*Supplied information:*
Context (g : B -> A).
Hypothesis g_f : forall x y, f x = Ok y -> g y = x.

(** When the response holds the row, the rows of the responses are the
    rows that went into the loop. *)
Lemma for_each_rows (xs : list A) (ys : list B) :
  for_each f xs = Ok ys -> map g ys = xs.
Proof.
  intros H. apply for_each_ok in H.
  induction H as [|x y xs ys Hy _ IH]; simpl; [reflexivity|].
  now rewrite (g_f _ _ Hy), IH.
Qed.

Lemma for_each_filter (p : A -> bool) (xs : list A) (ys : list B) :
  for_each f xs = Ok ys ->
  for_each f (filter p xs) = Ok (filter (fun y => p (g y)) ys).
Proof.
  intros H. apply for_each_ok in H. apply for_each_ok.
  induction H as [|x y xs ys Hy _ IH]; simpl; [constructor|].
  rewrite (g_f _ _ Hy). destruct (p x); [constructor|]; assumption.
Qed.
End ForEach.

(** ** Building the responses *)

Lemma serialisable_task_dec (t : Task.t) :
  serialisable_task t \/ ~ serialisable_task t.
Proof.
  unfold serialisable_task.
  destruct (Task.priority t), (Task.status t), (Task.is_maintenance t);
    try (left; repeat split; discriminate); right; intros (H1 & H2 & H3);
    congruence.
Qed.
--
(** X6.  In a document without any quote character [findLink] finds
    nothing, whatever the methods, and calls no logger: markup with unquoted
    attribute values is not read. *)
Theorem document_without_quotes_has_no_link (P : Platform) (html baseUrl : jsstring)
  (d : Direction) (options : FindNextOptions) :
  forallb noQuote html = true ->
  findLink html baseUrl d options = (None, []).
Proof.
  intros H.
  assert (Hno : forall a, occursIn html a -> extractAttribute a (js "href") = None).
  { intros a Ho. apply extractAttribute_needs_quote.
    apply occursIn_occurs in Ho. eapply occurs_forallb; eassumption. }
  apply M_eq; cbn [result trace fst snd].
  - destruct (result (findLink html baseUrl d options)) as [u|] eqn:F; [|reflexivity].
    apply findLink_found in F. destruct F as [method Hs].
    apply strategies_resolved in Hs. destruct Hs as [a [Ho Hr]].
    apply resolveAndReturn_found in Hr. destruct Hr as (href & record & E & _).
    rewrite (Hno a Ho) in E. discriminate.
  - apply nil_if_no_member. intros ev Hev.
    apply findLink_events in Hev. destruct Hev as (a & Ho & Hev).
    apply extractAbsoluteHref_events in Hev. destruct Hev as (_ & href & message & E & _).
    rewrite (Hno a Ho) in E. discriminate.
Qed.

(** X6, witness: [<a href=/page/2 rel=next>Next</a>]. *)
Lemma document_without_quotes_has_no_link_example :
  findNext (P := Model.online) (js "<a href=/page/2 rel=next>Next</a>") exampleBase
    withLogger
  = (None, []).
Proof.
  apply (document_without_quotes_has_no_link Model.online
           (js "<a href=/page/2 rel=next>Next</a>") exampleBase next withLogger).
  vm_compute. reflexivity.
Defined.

*How to complete this task:* Among the lines above, repeat exactly those from the line with "apply findLink_found in" to the line with "(** X6, witness: [<a", counting both ends.

*Result of this task:*
    apply findLink_found in F. destruct F as [method Hs].
    apply strategies_resolved in Hs. destruct Hs as [a [Ho Hr]].
    apply resolveAndReturn_found in Hr. destruct Hr as (href & record & E & _).
    rewrite (Hno a Ho) in E. discriminate.
  - apply nil_if_no_member. intros ev Hev.
    apply findLink_events in Hev. destruct Hev as (a & Ho & Hev).
    apply extractAbsoluteHref_events in Hev. destruct Hev as (_ & href & message & E & _).
    rewrite (Hno a Ho) in E. discriminate.
Qed.

(** X6, witness: [<a href=/page/2 rel=next>Next</a>]. *)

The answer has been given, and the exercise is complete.